(** The state [node_extract] returns on a readable extraction result. *)
Lemma node_extract_on (now : datetime) (st : AgentState) (m : str) (res ents : dict) :
  user_message st = Some m →
  tool_summarize_and_extract GROQ_API_KEY GROQ_MODEL Groq m = Ok (JObj res) →
  py_or (dict_get (lit "entities") JNull res) (JObj []) = JObj ents →
  node_extract GROQ_API_KEY GROQ_MODEL Groq now st
  = Ok (set_extracted (JObj [(lit "draft", JObj [
      (lit "hcp_name", dict_get (lit "hcp_name") (JStr []) ents);
      (lit "specialty", dict_get (lit "specialty") (JStr []) ents);
      (lit "organization", dict_get (lit "organization") (JStr []) ents);
      (lit "interaction_datetime", JStr (isoformat now));
      (lit "channel",
       py_or (dict_get (lit "channel") (JStr (lit "in_person")) ents)
         (JStr (lit "in_person")));
      (lit "purpose", dict_get (lit "purpose") (JStr []) ents);
      (lit "products_discussed", dict_get (lit "products_discussed") (JStr []) ents);
      (lit "key_points", dict_get (lit "key_points") (JStr []) ents);
      (lit "outcome", dict_get (lit "outcome") (JStr []) ents);
      (lit "next_steps", dict_get (lit "next_steps") (JStr []) ents);
      (lit "follow_up_date", dict_get (lit "follow_up_date") (JStr []) ents);
      (lit "raw_notes", JStr m);
      (lit "ai_summary", py_or (dict_get (lit "summary") JNull res) (JStr []));
      (lit "ai_entities_json", JStr (json_dumps (JObj ents)));
      (lit "compliance_flags_json", JStr [])])]) st).
Proof.
  intros Hm Hres Hents. unfold node_extract.
  rewrite Hm. cbn [state_item mbind result_bind]. rewrite Hres.
  cbn [mbind result_bind py_get]. by rewrite Hents.
Qed.
(** * FlappyBingus: deterministic simulation and replay

    A shallow embedding of the simulation core of the game
    (public/js/util.js, public/js/game.js, public/js/main.js, with
    public/js/keybinds.js) and the
    properties of its seeded random source, random tape, skills, scoring,
    game-over state and replay driver.

    Conventions.
    - A JavaScript number is modelled as a rational ([Q]): every finite
      double is a rational, comparisons are exact, and the rounding of
      [+ - * /] is not modelled.  So no sum absorbs a small term, no
      result overflows to [Infinity] and none is [NaN]; a statement whose
      truth for doubles depends on that carries the bounds it needs as
      hypotheses.  The 32-bit integer operations of the
      generator ([^], [|], [<<], [>>>], [Math.imul]) are modelled on [Z]
      with their wrap-around written out.
    - [Math.exp], [Math.cos], [Math.sin] and [Math.hypot] are
      implementation-approximated in ECMAScript; they are fields of an
      [Engine] over which the development is parametric.  Their results
      are rationals: [Math.exp] of a large argument is a number here, not
      [Infinity].
    - Every call of the swappable random source [_rand01] is a [Draw] node
      of a program tree ([Prog]); a direct call of [Math.random] is a
      [Noise] node.  A tree is run against a [World] that holds the
      installed source and the tape arrays. *)

From Stdlib Require Import ZArith QArith Qround Qabs Qminmax Lqa Lia List Bool String Ascii.
From Stdlib Require DecimalString.
Import ListNotations.

Set Implicit Arguments.

(* ================================================================== *)
(** ** 32-bit integer operations of JavaScript *)
(* ================================================================== *)

Module Int32.
Local Open Scope Z_scope.

Definition two32 : Z := 4294967296.
Definition two31 : Z := 2147483648.

(** [ToUint32] and [ToInt32] of an integral number. *)
Definition toUint32 (z : Z) : Z := z mod two32.
Definition toInt32 (z : Z) : Z :=
  let u := z mod two32 in if u <? two31 then u else u - two32.

(** [a ^ b], [a | b], [a << n], [a >>> n], [Math.imul(a, b)]. *)
Definition xor (a b : Z) : Z := toInt32 (Z.lxor (toInt32 a) (toInt32 b)).
Definition or (a b : Z) : Z := toInt32 (Z.lor (toInt32 a) (toInt32 b)).
Definition shl (a n : Z) : Z := toInt32 (Z.shiftl (toInt32 a) (n mod 32)).
Definition ushr (a n : Z) : Z := Z.shiftr (toUint32 a) (n mod 32).
Definition imul (a b : Z) : Z := toInt32 (toInt32 a * toInt32 b).

(** Addition of two integral doubles: exact below 2^53, otherwise rounded
    to the nearest double, ties to even.  Arguments are non-negative
    wherever the generator uses it. *)
Definition roundDouble (z : Z) : Z :=
  if z <? 2 ^ 53 then z
  else
    let e := Z.log2 z - 52 in
    let q := Z.shiftr z e in
    let r := z - Z.shiftl q e in
    let half := Z.shiftl 1 (e - 1) in
    let up := Z.shiftl (q + 1) e in
    let down := Z.shiftl q e in
    if r <? half then down
    else if half <? r then up
    else if Z.even q then down else up.

Definition dadd (a b : Z) : Z := roundDouble (a + b).

End Int32.

(* ================================================================== *)
(** ** util.js: the seeded generator *)
(* ================================================================== *)

Module Rng.
Import Int32.
Local Open Scope Z_scope.

(** A seed string is its sequence of UTF-16 code units ([charCodeAt]).
    [codeUnits] gives them for a literal of ASCII characters, the only
    use made of it; of another character it would give the bytes of its
    UTF-8 encoding. *)
Definition Seed := list Z.

Definition codeUnits (s : string) : Seed :=
  List.map (fun c => Z.of_nat (nat_of_ascii c)) (list_ascii_of_string s).

(** [xmur3(str)]: the loop over the code units ... *)
Definition xmur3_mix (h : Z) (c : Z) : Z :=
  let h1 := imul (xor h c) 3432918353 in
  or (shl h1 13) (ushr h1 19).

Definition xmur3_init (str : Seed) : Z :=
  List.fold_left xmur3_mix str (xor 1779033703 (Z.of_nat (List.length str))).

(** ... and one call of the closure it returns: the new [h] and the result. *)
Definition xmur3_next (h : Z) : Z * Z :=
  let h1 := imul (xor h (ushr h 16)) 2246822507 in
  let h2 := imul (xor h1 (ushr h1 13)) 3266489909 in
  let h3 := xor h2 (ushr h2 16) in
  (h3, toUint32 h3).

(** [mulberry32(a)]: one call of the closure; the closed-over [a] is a
    double that is never reduced, the returned value is a 32-bit unsigned
    integer divided by 2^32. *)
Definition mulberry32_bits (a : Z) : Z * Z :=
  let a' := dadd a 1831565813 (* 0x6D2B79F5 *) in
  let t := a' in
  let t := imul (xor t (ushr t 15)) (or t 1) in
  let t := xor t (toInt32 t + imul (xor t (ushr t 7)) (or t 61)) in
  (a', toUint32 (xor t (ushr t 14))).

Definition mulberry32 (a : Z) : Z * Q :=
  let '(a', n) := mulberry32_bits a in (a', Qmake n 4294967296).

(** [createSeededRand(seedStr)]: the initial state of the closure. *)
Definition createSeededRand (seedStr : Seed) : Z :=
  snd (xmur3_next (xmur3_init seedStr)).

(** The values of [n] successive calls of a generator in state [a]. *)
Fixpoint callSeq (a : Z) (n : nat) : list Q :=
  match n with
  | O => []
  | S k => let '(a', v) := mulberry32 a in v :: callSeq a' k
  end.

(** The state of a generator after [n] calls. *)
Fixpoint stateAfter (a : Z) (n : nat) : Z :=
  match n with
  | O => a
  | S k => stateAfter (fst (mulberry32 a)) k
  end.

(** Two generator closures called in an arbitrary interleaving: [true]
    calls the first, [false] the second; each has its own [a]. *)
Fixpoint interleave (sched : list bool) (a1 a2 : Z) : list Q * list Q :=
  match sched with
  | [] => ([], [])
  | true :: rest =>
      let '(a1', v) := mulberry32 a1 in
      let '(o1, o2) := interleave rest a1' a2 in (v :: o1, o2)
  | false :: rest =>
      let '(a2', v) := mulberry32 a2 in
      let '(o1, o2) := interleave rest a1 a2' in (o1, v :: o2)
  end.

End Rng.

(* ================================================================== *)
(** ** Program trees and the swappable random source *)
(* ================================================================== *)

Module Sim.
Local Open Scope Q_scope.

(** A computation that may call the current random source ([Draw]), call
    [Math.random] directly ([Noise]) or loop for ever ([Spin]). *)
Inductive Prog (A : Type) : Type :=
| Ret (a : A)
| Draw (k : Q -> Prog A)
| Noise (k : Q -> Prog A)
| Spin.

Arguments Ret {A} a.
Arguments Draw {A} k.
Arguments Noise {A} k.
Arguments Spin {A}.

Fixpoint bind {A B} (p : Prog A) (f : A -> Prog B) : Prog B :=
  match p with
  | Ret a => f a
  | Draw k => Draw (fun u => bind (k u) f)
  | Noise k => Noise (fun u => bind (k u) f)
  | Spin => Spin
  end.

(** The closures [setRandSource] can install (util.js, main.js).  A tape
    is a JavaScript array shared by reference: the recorder appends to the
    array object it was given, the player reads the array object it was
    given; arrays live in [tapes] and are named by their index. *)
Inductive RandSource : Type :=
| SrcMath                               (* () => Math.random() *)
| SrcSeeded (a : Z)                     (* createSeededRand(seed) *)
| SrcRecorder (a : Z) (tapeOut : nat) (count : nat)
| SrcPlayer (tapeIn : nat) (i : nat).

Record World : Type := mkWorld {
  tapes : list (list Q);
  source : RandSource;
  mathRandom : nat -> Q;        (* the values Math.random will return *)
  mathCalls : nat
}.

Definition setRandSource (s : RandSource) (w : World) : World :=
  mkWorld (tapes w) s (mathRandom w) (mathCalls w).

(** [[]] evaluated as a new array object. *)
Definition newTape (w : World) : nat * World :=
  (List.length (tapes w),
   mkWorld (tapes w ++ [[]]) (source w) (mathRandom w) (mathCalls w)).

Definition tapeAt (w : World) (r : nat) : list Q := nth r (tapes w) [].

Fixpoint pushAt (r : nat) (v : Q) (ts : list (list Q)) : list (list Q) :=
  match ts, r with
  | [], _ => []
  | t :: rest, O => (t ++ [v]) :: rest
  | t :: rest, S r' => t :: pushAt r' v rest
  end.

Inductive Error : Type :=
| TapeUnderrun (index len : nat)    (* Error("RNG tape underrun at index ...") *)
| TypeError.                        (* a property of null is read *)

Inductive Outcome (A : Type) : Type :=
| Done (a : A) (w : World)
| Thrown (e : Error) (w : World)
| Diverges.
Lemma notifications_commute_witness :
  error_ exampleChannel = kSuccess /\ 0 <> 2 /\
  exists st' l12 l21 cb1 cb2,
    runLoop exampleSave exampleLoad examplePid
      [TaskReadPacketDone Descriptor kSuccess
         (PacketNotification {| notification_id := 0 |});
       TaskReadPacketDone Descriptor kSuccess
         (PacketNotification {| notification_id := 2 |})] exampleChannel
    = (Returned tt, st', l12) /\
    runLoop exampleSave exampleLoad examplePid
      [TaskReadPacketDone Descriptor kSuccess
         (PacketNotification {| notification_id := 2 |});
       TaskReadPacketDone Descriptor kSuccess
         (PacketNotification {| notification_id := 0 |})] exampleChannel
    = (Returned tt, st', l21) /\
    error_ st' = kSuccess /\ id_ st' = id_ exampleChannel /\
    events l12 = [EvSendCallback Descriptor cb1 kSuccess;
                  EvConnectionRead Descriptor;
                  EvSendCallback Descriptor cb2 kSuccess;
                  EvConnectionRead Descriptor] /\
    events l21 = [EvSendCallback Descriptor cb2 kSuccess;
                  EvConnectionRead Descriptor;
                  EvSendCallback Descriptor cb1 kSuccess;
                  EvConnectionRead Descriptor].
Proof.
  assert (Hne : 0 <> 2) by discriminate.
  split; [reflexivity | split; [exact Hne |]].
  apply (notifications_commute exampleSave exampleLoad examplePid
           exampleChannel eq_refl Hne).
  - exists {| id := 0; callback := 10%nat |}. split; [now left | reflexivity].
  - exists {| id := 2; callback := 12%nat |}.
    split; [right; right; now left | reflexivity].
Defined.

Lemma send_then_notification_witness :
  exampleRun = (Returned tt, snd (fst exampleRun), snd exampleRun) /\
  Z.of_nat (sendsIn exampleTasks) < UINT64_MODULUS /\
  error_ (snd (fst exampleRun)) = kSuccess /\
  exists l,
    runLoop exampleSave exampleLoad examplePid
      [TaskSend Descriptor 12288 16 5%nat 6%nat;
       TaskReadPacketDone Descriptor kSuccess
         (PacketNotification {| notification_id := 2 |})]
      (snd (fst exampleRun))
    = (Returned tt,
       {| error_ := kSuccess; id_ := 3;
          sendOperations_ := [ {| id := 1; callback := 4%nat |} ] |}, l) /\
    events l
    = [EvDescriptorCallback 5%nat kSuccess
         {| operation_id := 2; pid := 4242; ptr := 12288 |};
       EvSendCallback Descriptor 6%nat kSuccess;
       EvConnectionRead Descriptor].
Proof.
  assert (Hrun : exampleRun
                 = (Returned tt, snd (fst exampleRun), snd exampleRun))
    by reflexivity.
  assert (Hroom : Z.of_nat (sendsIn exampleTasks) < UINT64_MODULUS)
    by reflexivity.
  assert (He : error_ (snd (fst exampleRun)) = kSuccess) by reflexivity.
  split; [exact Hrun | split; [exact Hroom | split; [exact He |]]].
  exact (send_then_notification exampleSave exampleLoad examplePid
           exampleTasks 12288 16 5%nat 6%nat Hrun Hroom He).
Defined.
Lemma wp_log e Q E w :
  Q tt (MkWorld (this w) (new_data w) (temp_val w) (oracle w)
          (trace w ++ [e]) (freed w)) →
  wp (log e) Q E w.
Proof. intros. by apply wp_modify. Qed.

Lemma wp_set_size n Q E w :
  Q tt (MkWorld (MkVector (data_ (this w)) n) (new_data w) (temp_val w)
          (oracle w) (trace w) (freed w)) →
  wp (set_size n) Q E w.
Proof. intros. by apply wp_modify. Qed.

Lemma wp_assert b Q E w : b = true → Q tt w → wp (assert b) Q E w.
Proof. intros -> ?. by split. Qed.

Lemma wp_Size Q E w : Q (size_ (this w)) w → wp Size Q E w.
Proof. intros. by split. Qed.

Lemma wp_Capacity Q E w : Q (length (data_ (this w))) w → wp Capacity Q E w.
Proof. intros. by split. Qed.

Lemma wp_end Q E w : Q (Data, size_ (this w)) w → wp end_ Q E w.
Proof. intros. by split. Qed.

Lemma wp_ptr_diff (q p : ptr) Q E w :
  q.1 = p.1 → p.2 ≤ q.2 → Q (q.2 - p.2) w → wp (ptr_diff q p) Q E w.
Proof.
  intros. unfold ptr_diff. rewrite decide_True by done. by apply wp_ret.
Qed.

Lemma oracle_set_buffer r b w : oracle (set_buffer r b w) = oracle w.
Proof. by destruct r. Qed.

Lemma wp_load r i b v Q E w :
  buffer r w = Some b → b !! i = Some (Obj v) →
  Q v w → wp (load (r, i)) Q E w.
Proof.
  intros Hb Hi ?. unfold wp, load, mbind, M_bind, read. simpl.
  rewrite Hb. simpl. rewrite Hi. by split.
Qed.

Lemma wp_write r i b s Q E w :
  buffer r w = Some b → i < length b →
  Q tt (set_buffer r (<[i := s]> b) w) → wp (write (r, i) s) Q E w.
Proof.
  intros Hb Hi ?. unfold wp, write. simpl. rewrite Hb.
  rewrite decide_True by done. by rewrite oracle_set_buffer.
Qed.

(** *** The effect of the steps on one element *)

Lemma buffer_set_buffer r b w : buffer r (set_buffer r b w) = Some b.
Proof. by destruct r. Qed.

Lemma buffer_set_buffer_ne r r' b w :
  r ≠ r' → buffer r' (set_buffer r b w) = buffer r' w.
Proof. by destruct r, r'. Qed.

Lemma buffer_set_oracle r o w : buffer r (set_oracle o w) = buffer r w.
Proof. by destruct r. Qed.

Lemma wp_throwing Q E w :
  (∀ o', Q tt (set_oracle o' w)) →
  (∀ o', E (set_oracle o' (logged Throw w))) →
  wp may_throw Q E w.
Proof. destruct w. apply wp_may_throw. Qed.

Lemma wp_throwing_unless (nothrow : bool) Q E w :
  (∀ o', Q tt (set_oracle o' w)) →
  (nothrow = false → ∀ o', E (set_oracle o' (logged Throw w))) →
  wp (if nothrow then mret tt else may_throw) Q E w.
Proof.
  intros HQ HE. destruct nothrow.
  - apply wp_ret. destruct w. apply (HQ oracle0).
  - apply wp_throwing; auto.
Qed.

Lemma wp_destroy_at r i b v Q E w :
  buffer r w = Some b → b !! i = Some (Obj v) →
  Q tt (logged (Destroy (r, i)) (set_buffer r (<[i := Raw]> b) w)) →
  wp (destroy_at (r, i)) Q E w.
Proof.
  intros Hb Hi HQ. unfold destroy_at.
  apply wp_bind. eapply wp_load; [done..|].
  apply wp_bind. eapply wp_write; [done|by eapply lookup_lt_Some|].
  apply wp_log, HQ.
Qed.

Lemma wp_construct_at r i b v Q E w :
  buffer r w = Some b → i < length b →
  (∀ o', Q tt (logged (Construct (r, i))
                 (set_buffer r (<[i := Obj v]> b) (set_oracle o' w)))) →
  (∀ o', E (set_oracle o' (logged Throw w))) →
  wp (construct_at (r, i) v) Q E w.
Proof.
  intros Hb Hi HQ HE. unfold construct_at.
  apply wp_bind, wp_throwing; [|done]. intros o'.
  apply wp_bind. eapply wp_write; [by rewrite buffer_set_oracle|done|].
  apply wp_log, HQ.
Qed.

Lemma wp_copy_construct_at rd i rs j bd bs v Q E w :
  buffer rs w = Some bs → bs !! j = Some (Obj v) →
  buffer rd w = Some bd → i < length bd →
  (∀ o', Q tt (logged (CopyConstruct (rd, i) (rs, j))
                 (set_buffer rd (<[i := Obj v]> bd) (set_oracle o' w)))) →
  (∀ o', E (set_oracle o' (logged Throw w))) →
  wp (copy_construct_at (rd, i) (rs, j)) Q E w.
Proof.
  intros Hs Hj Hd Hi HQ HE. unfold copy_construct_at.
  apply wp_bind. eapply wp_load; [done..|].
  apply wp_bind, wp_throwing; [|done]. intros o'.
  apply wp_bind. eapply wp_write; [by rewrite buffer_set_oracle|done|].
  apply wp_log, HQ.
Qed.

(** Moving between two buffers. *)
Lemma wp_move_construct_at rd i rs j bd bs v Q E w :
  rs ≠ rd →
  buffer rs w = Some bs → bs !! j = Some (Obj v) →
  buffer rd w = Some bd → i < length bd →
  (∀ o', Q tt (logged (MoveConstruct (rd, i) (rs, j))
                 (set_buffer rd (<[i := Obj v]> bd)
                    (set_buffer rs (<[j := Obj (moved_from v)]> bs)
                       (set_oracle o' w))))) →
  (is_nothrow_move_constructible = false →
   ∀ o', E (set_oracle o' (logged Throw w))) →
  wp (move_construct_at (rd, i) (rs, j)) Q E w.
Proof.
  intros Hne Hs Hj Hd Hi HQ HE. unfold move_construct_at.
  apply wp_bind. eapply wp_load; [done..|].
  apply wp_bind, wp_throwing_unless; [|done]. intros o'.
  apply wp_bind. eapply wp_write; [by rewrite buffer_set_oracle|by eapply lookup_lt_Some|].
  apply wp_bind. eapply wp_write; [|done|apply wp_log, HQ].
  by rewrite buffer_set_buffer_ne, buffer_set_oracle.
Qed.

(** Moving within one buffer. *)
Lemma wp_move_construct_at_same r i j b v Q E w :
  buffer r w = Some b → b !! j = Some (Obj v) → i < length b →
  (∀ o', Q tt (logged (MoveConstruct (r, i) (r, j))
                 (set_buffer r (<[i := Obj v]> (<[j := Obj (moved_from v)]> b))
                    (set_oracle o' w)))) →
  (is_nothrow_move_constructible = false →
   ∀ o', E (set_oracle o' (logged Throw w))) →
  wp (move_construct_at (r, i) (r, j)) Q E w.
Proof.
  intros Hb Hj Hi HQ HE. unfold move_construct_at.
  apply wp_bind. eapply wp_load; [done..|].
  apply wp_bind, wp_throwing_unless; [|done]. intros o'.
  apply wp_bind. eapply wp_write; [by rewrite buffer_set_oracle|by eapply lookup_lt_Some|].
  apply wp_bind. eapply wp_write; [apply buffer_set_buffer| |].
  { by rewrite length_insert. }
  apply wp_log. specialize (HQ o'). by destruct r.
Qed.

....

- [Work to be completed] Retype only this portion of the data above: the line containing "Record World : Type", the line containing "mkWorld (tapes w ++", and all lines between them, exactly.

- [Exercise answer]
Record World : Type := mkWorld {
  tapes : list (list Q);
  source : RandSource;
  mathRandom : nat -> Q;        (* the values Math.random will return *)
  mathCalls : nat
}.

Definition setRandSource (s : RandSource) (w : World) : World :=
  mkWorld (tapes w) s (mathRandom w) (mathCalls w).

(** [[]] evaluated as a new array object. *)
Definition newTape (w : World) : nat * World :=
  (List.length (tapes w),
   mkWorld (tapes w ++ [[]]) (source w) (mathRandom w) (mathCalls w)).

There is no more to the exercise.